Friday, November 12, 2010

DOCTORS THREATEN STRIKE (PAGE 3, NOV 8, 2010)

MEDICAL doctors in state-owned hospitals have called on the government and other stakeholders to act in concert to solve the numerous challenges in the health sector.
They also gave an ultimatum that November 30, 2010 should be the deadline for the payment of their outstanding on-duty-facilitation allowance, otherwise they would withdraw their services.
In a communiqué read at a press conference to climax the 52nd annual general meeting of the Ghana Medical Association (GMA) in Koforidua last Saturday, the President of the association, Dr Emmanuel Adom Winful, said it was unfortunate that for almost two years after negotiations for the allowance, its implementation had not been fully carried out, making majority of doctors not being paid the allowance.
Such a situation, he stated, had serious consequences on the health delivery system.
The GMA, Dr Adom Winful said, was, therefore, asking the government to, as a matter of urgency, ensure that all its members would benefit from the allowance to avoid a strike.
With regard to the placement of medical doctors on the single spine salary structure, Dr Adom Winful called on the Fair Wages and Salaries Commission (FWSC) to, as soon as possible, engage the GMA to clear all the bottlenecks surrounding its implementation.

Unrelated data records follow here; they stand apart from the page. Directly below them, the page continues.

Record RuntimeBuffers := mkBuffers {
  rb_bytes : list Z;
  rb_visible : list Z;
  rb_text : list Z;
  rb_responses : list ByteRange;
  rb_effects : list EffectDescriptor;
  rb_damage : list DamageRegion;
  rb_title : option MetadataDescriptor;
  rb_working_directory : option MetadataDescriptor;
  rb_badge_format : option MetadataDescriptor;
  rb_progress : option RuntimeProgress;
  rb_user_vars : list UserVarDescriptor;
  rb_response_payload_copies : Z;
  rb_owned_response_materializations : Z;
  rb_response_commits : Z;
}.

#[export] Hint Extern 0 (@Setter RuntimeBuffers _ ?getter) =>
  mk_setter (fun r : RuntimeBuffers => mkBuffers (rb_bytes r) (rb_visible r) (rb_text r) (rb_responses r)
    (rb_effects r) (rb_damage r) (rb_title r) (rb_working_directory r) (rb_badge_format r) (rb_progress r)
    (rb_user_vars r) (rb_response_payload_copies r) (rb_owned_response_materializations r)
    (rb_response_commits r)) getter : typeclass_instances.

(** ** Filling *)

(** All fields are cleared, so the buffers of the feed before do not matter. *)
Definition begin_feed (b : RuntimeBuffers) : RuntimeBuffers :=
  b{{ rb_bytes := []; rb_visible := []; rb_text := []; rb_responses := []; rb_effects := [];
      rb_damage := []; rb_title := None; rb_working_directory := None; rb_badge_format := None;
      rb_progress := None; rb_user_vars := []; rb_response_payload_copies := 0;
      rb_owned_response_materializations := 0; rb_response_commits := 0 }}.

Definition push_bytes (bytes : list Z) (b : RuntimeBuffers) : ByteRange * RuntimeBuffers :=
  (mkRange (length (rb_bytes b)) (length bytes), b{{ rb_bytes := rb_bytes b ++ bytes }}).

(** A [&str] is its characters; the arena holds its bytes. *)
Definition push_text (text : rstring) (b : RuntimeBuffers) : ByteRange * RuntimeBuffers :=
  (mkRange (length (rb_text b)) (length (encode text)), b{{ rb_text := rb_text b ++ encode text }}).

Definition push_descriptor (d : EffectDescriptor) (b : RuntimeBuffers) : RuntimeBuffers :=
  b{{ rb_effects := rb_effects b ++ [d] }}.

Definition commit_transport_write (range : ByteRange) (b : RuntimeBuffers) : RuntimeBuffers :=
  push_descriptor (DescTransportWrite range)
    (b{{ rb_responses := rb_responses b ++ [range];
         rb_response_commits := sat_add_u64 (rb_response_commits b) 1 }}).

Definition push_transport_write (response : list Z) (b : RuntimeBuffers) : RuntimeBuffers :=
  let b := b{{ rb_response_payload_copies := sat_add_u64 (rb_response_payload_copies b) 1;
               rb_owned_response_materializations := sat_add_u64 (rb_owned_response_materializations b) 1 }} in
  let '(range, b) := push_bytes response b in
  commit_transport_write range b.

Definition push_console_write (bytes : list Z) (b : RuntimeBuffers) : RuntimeBuffers :=
  match bytes with
  | [] => b
  | _ => let '(range, b) := push_bytes bytes b in push_descriptor (DescConsoleWrite range) b
  end.

Definition push_mode_change (change : TerminalModeChange) : RuntimeBuffers → RuntimeBuffers :=
  push_descriptor (DescModeChange change).

(** [write] gets the arena itself; its subtraction of lengths panics when it
    made the arena shorter. *)
Definition try_push_transport_write_with {E} (write : list Z → (E + ()) * list Z) (b : RuntimeBuffers) :
    option ((E + ()) * RuntimeBuffers) :=
  let start := length (rb_bytes b) in
  match write (rb_bytes b) with
  | (inr _, bytes) =>
      if (start <=? length bytes)%nat
      then Some (inr (), commit_transport_write (mkRange start (length bytes - start)) (b{{ rb_bytes := bytes }}))
      else None
  | (inl error, bytes) => Some (inl error, b{{ rb_bytes := take start bytes }})
  end.

Definition push_bell (count : Z) (b : RuntimeBuffers) : RuntimeBuffers :=
  if count =? 0 then b else push_descriptor (DescBell count) b.

Definition push_optional (text : option rstring) (b : RuntimeBuffers) : option ByteRange * RuntimeBuffers :=
  match text with
  | Some text => let '(range, b) := push_text text b in (Some range, b)
  | None => (None, b)
  end.

Definition push_clipboard_write (selection : option rstring) (contents : rstring) (b : RuntimeBuffers) : RuntimeBuffers :=
  let '(selection, b) := push_optional selection b in
  let '(contents, b) := push_text contents b in
  push_descriptor (DescClipboardWrite selection contents) b.

Definition push_clipboard_read (selection : rstring) (b : RuntimeBuffers) : RuntimeBuffers :=
  let '(selection, b) := push_text selection b in push_descriptor (DescClipboardRead selection) b.

Definition push_notification (title : option rstring) (body : rstring) (b : RuntimeBuffers) : RuntimeBuffers :=
  let '(title, b) := push_optional title b in
  let '(body, b) := push_text body b in
  push_descriptor (DescNotification title body) b.

Definition push_diagnostic (message : rstring) (b : RuntimeBuffers) : RuntimeBuffers :=
  let '(message, b) := push_text message b in push_descriptor (DescDiagnostic message) b.

Definition push_metadata (value : option rstring) (b : RuntimeBuffers) : MetadataDescriptor * RuntimeBuffers :=
  match value with
  | Some text => let '(range, b) := push_text text b in (DescSet range, b)
  | None => (DescClear, b)
  end.

Definition set_title (title : option rstring) (b : RuntimeBuffers) : RuntimeBuffers :=
  let '(d, b) := push_metadata title b in b{{ rb_title := Some d }}.
Definition set_working_directory (value : option rstring) (b : RuntimeBuffers) : RuntimeBuffers :=
  let '(d, b) := push_metadata value b in b{{ rb_working_directory := Some d }}.
Definition set_badge_format (value : option rstring) (b : RuntimeBuffers) : RuntimeBuffers :=
  let '(d, b) := push_metadata value b in b{{ rb_badge_format := Some d }}.
Definition set_progress (progress : RuntimeProgress) (b : RuntimeBuffers) : RuntimeBuffers :=
  b{{ rb_progress := Some progress }}.

Definition push_user_var (name : rstring) (value : option rstring) (b : RuntimeBuffers) : RuntimeBuffers :=
  let '(name, b) := push_text name b in
  let '(value, b) := push_metadata value b in
  b{{ rb_user_vars := rb_user_vars b ++ [mkVarDesc name value] }}.

(** ** Reading *)

Inductive RuntimeEffectRef :=
| RefConsoleWrite (bytes : list Z)
| RefTransportWrite (bytes : list Z)
| RefModeChange (change : TerminalModeChange)
| RefBell (count : Z)
| RefClipboardWrite (selection : option rstring) (contents : rstring)
| RefClipboardRead (selection : rstring)
| RefNotification (title : option rstring) (body : rstring)
| RefDiagnostic (message : rstring).

Definition resolve_optional (r : option ByteRange) (text : list Z) : option (option rstring) :=
  match r with Some r => Some <$> resolve_str r text | None => Some None end.

Definition resolve_effect (b : RuntimeBuffers) (d : EffectDescriptor) : option RuntimeEffectRef :=
  match d with
  | DescConsoleWrite r => RefConsoleWrite <$> resolve r (rb_bytes b)
  | DescTransportWrite r => RefTransportWrite <$> resolve r (rb_bytes b)
  | DescModeChange change => Some (RefModeChange change)
  | DescBell count => Some (RefBell count)
  | DescClipboardWrite selection contents =>
      selection ← resolve_optional selection (rb_text b);
      RefClipboardWrite selection <$> resolve_str contents (rb_text b)
  | DescClipboardRead selection => RefClipboardRead <$> resolve_str selection (rb_text b)
  | DescNotification title body =>
      title ← resolve_optional title (rb_text b); RefNotification title <$> resolve_str body (rb_text b)
  | DescDiagnostic message => RefDiagnostic <$> resolve_str message (rb_text b)
  end.

Definition effects (b : RuntimeBuffers) : option (list RuntimeEffectRef) := mapM (resolve_effect b) (rb_effects b).
Definition responses (b : RuntimeBuffers) : option (list (list Z)) := mapM (λ r, resolve r (rb_bytes b)) (rb_responses b).

Definition resolve_descriptor (text : list Z) (d : MetadataDescriptor) : option (MetadataChange rstring) :=
  match d with DescSet r => MetadataSet <$> resolve_str r text | DescClear => Some MetadataClear end.

Definition resolve_change (b : RuntimeBuffers) (d : option MetadataDescriptor) :
    option (option (MetadataChange rstring)) :=
  match d with Some d => Some <$> resolve_descriptor (rb_text b) d | None => Some None end.

Definition resolve_user_var (text : list Z) (d : UserVarDescriptor) : option UserVarDelta :=
  name ← resolve_str (vd_name d) text; mkUserVar name <$> resolve_descriptor text (vd_value d).

Definition user_vars (b : RuntimeBuffers) : option (list UserVarDelta) :=
  mapM (resolve_user_var (rb_text b)) (rb_user_vars b).

(** [owned_metadata] of [pane.rs]. *)
Definition owned_metadata (b : RuntimeBuffers) : option PaneMetadataDelta :=
  title ← resolve_change b (rb_title b);
  working_directory ← resolve_change b (rb_working_directory b);
  badge_format ← resolve_change b (rb_badge_format b);
  mkMetadata title working_directory badge_format (MetadataSet <$> rb_progress b) <$> user_vars b.

(** What one feed hands to its caller. *)
Record RuntimeDelta := mkDelta {
  delta_buffers : RuntimeBuffers;
  bell_count : Z;
  snapshot_changed : bool;
  screen_identity_changed : bool;
}.

(** ** The abstract log *)

Record FeedLog := mkLog {
  fl_effects : list RuntimeEffectRef;
  fl_responses : list (list Z);
  fl_metadata : PaneMetadataDelta;
}.

#[export] Hint Extern 0 (@Setter FeedLog _ ?getter) =>
  mk_setter (fun r : FeedLog => mkLog (fl_effects r) (fl_responses r) (fl_metadata r)) getter : typeclass_instances.

Definition empty_log : FeedLog := mkLog [] [] no_metadata.

(** The pushes of a feed. [OpTransportWith] is a writer that appends to the
    arena and may fail afterwards. *)
Inductive BufferOp :=
| OpTransport (response : list Z)
| OpTransportWith (appended : list Z) (succeeds : bool)
| OpConsole (bytes : list Z)
| OpMode (change : TerminalModeChange)
| OpBell (count : Z)
| OpClipboardWrite (selection : option rstring) (contents : rstring)
| OpClipboardRead (selection : rstring)
| OpNotification (title : option rstring) (body : rstring)
| OpDiagnostic (message : rstring)
| OpTitle (title : option rstring)
| OpWorkingDirectory (value : option rstring)
| OpBadge (value : option rstring)
| OpProgress (progress : RuntimeProgress)
| OpUserVar (name : rstring) (value : option rstring).

Definition appending (appended : list Z) (succeeds : bool) (bytes : list Z) : (() + ()) * list Z :=
  (if succeeds then inr () else inl (), bytes ++ appended).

He also called on the Ministry of Health and the FWSC to negotiate and implement the conditions of service of medical doctors which had been outstanding for many years, adding that such an initiative would enable the doctors to get what was due them.
The GMA, according to Dr Adom Winful, had recognised numerous challenges in the health sector and, therefore, asked the government and other stakeholders to act in concert to solve them.
These, he said, included high maternal mortality rate of 451 deaths per 100,000 live births, which should be reduced by at least 75 per cent by 2015, as well as a condition of service that would, among other things, address the health care needs of doctors.
All Metropolitan, Municipal and District Assemblies, Dr Adom Winful stated, should invest in at least one ambulance for their districts to transport the sick, especially pregnant women, in time of emergency, while the Ghana Blood Transfusion Service should also speedily implement the approved National Blood Policy to address the pressing problem of deaths from haemorrhage after childbirth.
In answer to a question why some members of the GMA often refused postings to deprived areas, Dr Adom Winful explained that the government had not heeded GMA’s advice to it to solve certain problems in deprived communities that would be encountered by doctors posted there.
“We have told the government what to do to keep doctors in the deprived areas but nothing has been done. If they do it as it has been done for doctors working in hospitals in deprived areas run by the Presbyterian Church, many of our members will flock to such areas,” Dr Adom Winful stated.
Earlier in a speech read on his behalf at the conference, the Vice-President, Mr John Dramani Mahama, reiterated the government’s commitment to address the challenges in the health sector to particularly reduce maternal and infant mortality in the country.
He, therefore, asked members of the GMA to support the government in that direction by putting in their best.
The Vice-President said there were numerous challenges facing the health sector, which could only be addressed through collaboration between the government and the GMA to reduce maternal and infant mortality.
He said such an initiative would also enable the country to attain its millennium development goals in the health sector.
Mr Mahama expressed the hope that the GMA would embrace the slogan “Zero Tolerance for Maternal and Infant and Childhood Deaths” and work in that direction to find solutions to the problems associated with such deaths.
He commended the GMA for its numerous contributions to the development of the health sector that had culminated in the separation of healthcare delivery from health policy, leading to the creation of the Ghana Heath Service.